(** * ImageResizer: the geometry of [Resizer2.0.py]

    A shallow embedding of the parts of [ImageResizerApp] that decide
    sizes, offsets, orientation and the recent-files list, together with
    the properties its specification states about them.

    Python numbers are modelled as the interpreter has them: [int] as
    [Z], [float] as IEEE-754 binary64 through the Standard Library's
    [SpecFloat] (the executable specification of the format).  Raised
    exceptions are the [Raise] case of [result]. *)

From Stdlib Require Import ZArith QArith Lia Floats.SpecFloat DecimalString.
From stdpp Require Import base option list strings gmap pretty.

Local Open Scope Z_scope.

(** ** Exceptions and results *)

Inductive exn : Type :=
  | ZeroDivisionError
  | OverflowError
  | ValueError
  | AttributeError
  | BackendError.

Inductive result (A : Type) : Type :=
  | Ok (a : A)
  | Raise (e : exn).
Arguments Ok {A} a.
Arguments Raise {A} e.

#[global] Instance result_ret : MRet result := fun _ a => Ok a.
#[global] Instance result_bind : MBind result := fun _ _ f r =>
  match r with
  | Ok a => f a
  | Raise e => Raise e
  end.

#[global] Instance result_fmap : FMap result := fun _ _ f r =>
  match r with
  | Ok a => Ok (f a)
  | Raise e => Raise e
  end.

(** ** Python floats *)

Module PyFloat.

Definition prec : Z := 53.
Definition emax : Z := 1024.

Definition float : Type := spec_float.

Definition one : float := SFone prec emax.

(** [float(n)] for an [int]: round to nearest, ties to even;
    [OverflowError] when [n] is too large. *)
Definition of_int (n : Z) : result float :=
  match binary_normalize prec emax n 0 false with
  | S754_infinity _ => Raise OverflowError
  | f => Ok f
  end.

(** [a / b] on two [int]s: the correctly rounded quotient of the exact
    integers. *)
Definition truediv_int (a b : Z) : result float :=
  match a, b with
  | _, Z0 => Raise ZeroDivisionError
  | Z0, _ => Ok (S754_zero (b <? 0))
  | _, _ =>
    let '(mz, ez, lz) :=
      SFdiv_core_binary prec emax (Z.abs a) 0 (Z.abs b) 0 in
    match binary_round_aux prec emax (xorb (a <? 0) (b <? 0)) mz ez lz with
    | S754_infinity _ => Raise OverflowError
    | f => Ok f
    end
  end.

Definition is_zero (x : float) : bool :=
  match x with S754_zero _ => true | _ => false end.

(** [x * y] on floats never raises. *)
Definition mul (x y : float) : float := SFmul prec emax x y.

(** [x / y] on floats raises on a zero divisor. *)
Definition div (x y : float) : result float :=
  if is_zero y then Raise ZeroDivisionError else Ok (SFdiv prec emax x y).

(** [n * x] and [n / x] with [n] an [int]: [n] is converted first. *)
Definition int_mul (n : Z) (x : float) : result float :=
  nf ← of_int n; Ok (mul nf x).

Definition int_div (n : Z) (x : float) : result float :=
  nf ← of_int n; div nf x.

Definition ltb (x y : float) : bool := SFltb x y.
Definition geb (x y : float) : bool := SFleb y x.

(** [min(x, y)] keeps [x] unless [y < x]. *)
Definition min2 (x y : float) : float := if ltb y x then y else x.

Definition min3 (x y z : float) : float := min2 (min2 x y) z.

Definition signed (s : bool) (n : Z) : Z := if s then - n else n.

(** [int(x)]: truncation toward zero. *)
Definition to_int (x : float) : result Z :=
  match x with
  | S754_zero _ => Ok 0
  | S754_infinity _ => Raise OverflowError
  | S754_nan => Raise ValueError
  | S754_finite s m e =>
    Ok (signed s (if 0 <=? e then Z.pos m * 2 ^ e
                  else Z.pos m / 2 ^ (- e)))
  end.

(** [round(x)]: to the nearest integer, ties to the even one. *)
Definition round (x : float) : result Z :=
  match x with
  | S754_zero _ => Ok 0
  | S754_infinity _ => Raise OverflowError
  | S754_nan => Raise ValueError
  | S754_finite s m e =>
    Ok (signed s
          (if 0 <=? e then Z.pos m * 2 ^ e
           else
             let d := 2 ^ (- e) in
             let q := Z.pos m / d in
             let r := Z.pos m mod d in
             match 2 * r ?= d with
             | Lt => q
             | Gt => q + 1
             | Eq => if Z.even q then q else q + 1
             end))
  end.

(** The rational a finite float stands for. *)
Definition to_Q (x : float) : Q :=
  match x with
  | S754_finite s m e =>
    let v := if 0 <=? e then inject_Z (Z.pos m * 2 ^ e)
             else Qmake (Z.pos m) (Z.to_pos (2 ^ (- e))) in
    if s then Qopp v else v
  | _ => 0%Q
  end.

End PyFloat.

(** ** The imaging backend

    [PIL.Image], [PIL.ImageOps] are not part of the program: the
    operations the program calls are the interface below.  An image is a
    value; [img.copy()] is that same value. *)

Class Imaging : Type := {
  image : Type;
  (** [img.size], [img.mode] *)
  img_size : image → Z * Z;
  img_mode : image → string;
  (** [img._getexif()]: a dict of tags, [None], or an exception *)
  Image_getexif : image → result (option (gmap Z Z));
  (** [img.rotate(angle, expand=True)] *)
  Image_rotate : image → Z → result image;
  (** [img.resize(size, Image.Resampling.LANCZOS)] *)
  Image_resize : image → Z * Z → result image;
  (** [ImageOps.fit(img, size, method=Image.Resampling.LANCZOS)] *)
  ImageOps_fit : image → Z * Z → result image;
  (** [Image.new(mode, size, color)] *)
  Image_new : string → Z * Z → list Z → result image;
  (** [background.paste(img, offset)], as the updated background *)
  Image_paste : image → image → Z * Z → image;
  (** [img.convert(mode)] *)
  Image_convert : image → string → image;
}.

------------------------

■ **Task directions**: The complete listing must be reproduced exactly as written.

■ **Output of the task**:
(** * ImageResizer: the geometry of [Resizer2.0.py]

    A shallow embedding of the parts of [ImageResizerApp] that decide
    sizes, offsets, orientation and the recent-files list, together with
    the properties its specification states about them.

    Python numbers are modelled as the interpreter has them: [int] as
    [Z], [float] as IEEE-754 binary64 through the Standard Library's
    [SpecFloat] (the executable specification of the format).  Raised
    exceptions are the [Raise] case of [result]. *)

From Stdlib Require Import ZArith QArith Lia Floats.SpecFloat DecimalString.
From stdpp Require Import base option list strings gmap pretty.

Local Open Scope Z_scope.

(** ** Exceptions and results *)

Inductive exn : Type :=
  | ZeroDivisionError
  | OverflowError
  | ValueError
  | AttributeError
  | BackendError.

Inductive result (A : Type) : Type :=
  | Ok (a : A)
  | Raise (e : exn).
Arguments Ok {A} a.
Arguments Raise {A} e.

#[global] Instance result_ret : MRet result := fun _ a => Ok a.
#[global] Instance result_bind : MBind result := fun _ _ f r =>
  match r with
  | Ok a => f a
  | Raise e => Raise e
  end.

#[global] Instance result_fmap : FMap result := fun _ _ f r =>
  match r with
  | Ok a => Ok (f a)
  | Raise e => Raise e
  end.

(** ** Python floats *)

Module PyFloat.

Definition prec : Z := 53.
Definition emax : Z := 1024.

Definition float : Type := spec_float.

Definition one : float := SFone prec emax.

(** [float(n)] for an [int]: round to nearest, ties to even;
    [OverflowError] when [n] is too large. *)
Definition of_int (n : Z) : result float :=
  match binary_normalize prec emax n 0 false with
  | S754_infinity _ => Raise OverflowError
  | f => Ok f
  end.

(** [a / b] on two [int]s: the correctly rounded quotient of the exact
    integers. *)
Definition truediv_int (a b : Z) : result float :=
  match a, b with
  | _, Z0 => Raise ZeroDivisionError
  | Z0, _ => Ok (S754_zero (b <? 0))
  | _, _ =>
    let '(mz, ez, lz) :=
      SFdiv_core_binary prec emax (Z.abs a) 0 (Z.abs b) 0 in
    match binary_round_aux prec emax (xorb (a <? 0) (b <? 0)) mz ez lz with
    | S754_infinity _ => Raise OverflowError
    | f => Ok f
    end
  end.

Definition is_zero (x : float) : bool :=
  match x with S754_zero _ => true | _ => false end.

(** [x * y] on floats never raises. *)
Definition mul (x y : float) : float := SFmul prec emax x y.

(** [x / y] on floats raises on a zero divisor. *)
Definition div (x y : float) : result float :=
  if is_zero y then Raise ZeroDivisionError else Ok (SFdiv prec emax x y).

(** [n * x] and [n / x] with [n] an [int]: [n] is converted first. *)
Definition int_mul (n : Z) (x : float) : result float :=
  nf ← of_int n; Ok (mul nf x).

Definition int_div (n : Z) (x : float) : result float :=
  nf ← of_int n; div nf x.

Definition ltb (x y : float) : bool := SFltb x y.
Definition geb (x y : float) : bool := SFleb y x.

(** [min(x, y)] keeps [x] unless [y < x]. *)
Definition min2 (x y : float) : float := if ltb y x then y else x.

Definition min3 (x y z : float) : float := min2 (min2 x y) z.

Definition signed (s : bool) (n : Z) : Z := if s then - n else n.

(** [int(x)]: truncation toward zero. *)
Definition to_int (x : float) : result Z :=
  match x with
  | S754_zero _ => Ok 0
  | S754_infinity _ => Raise OverflowError
  | S754_nan => Raise ValueError
  | S754_finite s m e =>
    Ok (signed s (if 0 <=? e then Z.pos m * 2 ^ e
                  else Z.pos m / 2 ^ (- e)))
  end.

(** [round(x)]: to the nearest integer, ties to the even one. *)
Definition round (x : float) : result Z :=
  match x with
  | S754_zero _ => Ok 0
  | S754_infinity _ => Raise OverflowError
  | S754_nan => Raise ValueError
  | S754_finite s m e =>
    Ok (signed s
          (if 0 <=? e then Z.pos m * 2 ^ e
           else
             let d := 2 ^ (- e) in
             let q := Z.pos m / d in
             let r := Z.pos m mod d in
             match 2 * r ?= d with
             | Lt => q
             | Gt => q + 1
             | Eq => if Z.even q then q else q + 1
             end))
  end.

(** The rational a finite float stands for. *)
Definition to_Q (x : float) : Q :=
  match x with
  | S754_finite s m e =>
    let v := if 0 <=? e then inject_Z (Z.pos m * 2 ^ e)
             else Qmake (Z.pos m) (Z.to_pos (2 ^ (- e))) in
    if s then Qopp v else v
  | _ => 0%Q
  end.

End PyFloat.

(** ** The imaging backend

    [PIL.Image], [PIL.ImageOps] are not part of the program: the
    operations the program calls are the interface below.  An image is a
    value; [img.copy()] is that same value. *)

Class Imaging : Type := {
  image : Type;
  (** [img.size], [img.mode] *)
  img_size : image → Z * Z;
  img_mode : image → string;
  (** [img._getexif()]: a dict of tags, [None], or an exception *)
  Image_getexif : image → result (option (gmap Z Z));
  (** [img.rotate(angle, expand=True)] *)
  Image_rotate : image → Z → result image;
  (** [img.resize(size, Image.Resampling.LANCZOS)] *)
  Image_resize : image → Z * Z → result image;
  (** [ImageOps.fit(img, size, method=Image.Resampling.LANCZOS)] *)
  ImageOps_fit : image → Z * Z → result image;
  (** [Image.new(mode, size, color)] *)
  Image_new : string → Z * Z → list Z → result image;
  (** [background.paste(img, offset)], as the updated background *)
  Image_paste : image → image → Z * Z → image;
  (** [img.convert(mode)] *)
  Image_convert : image → string → image;
}.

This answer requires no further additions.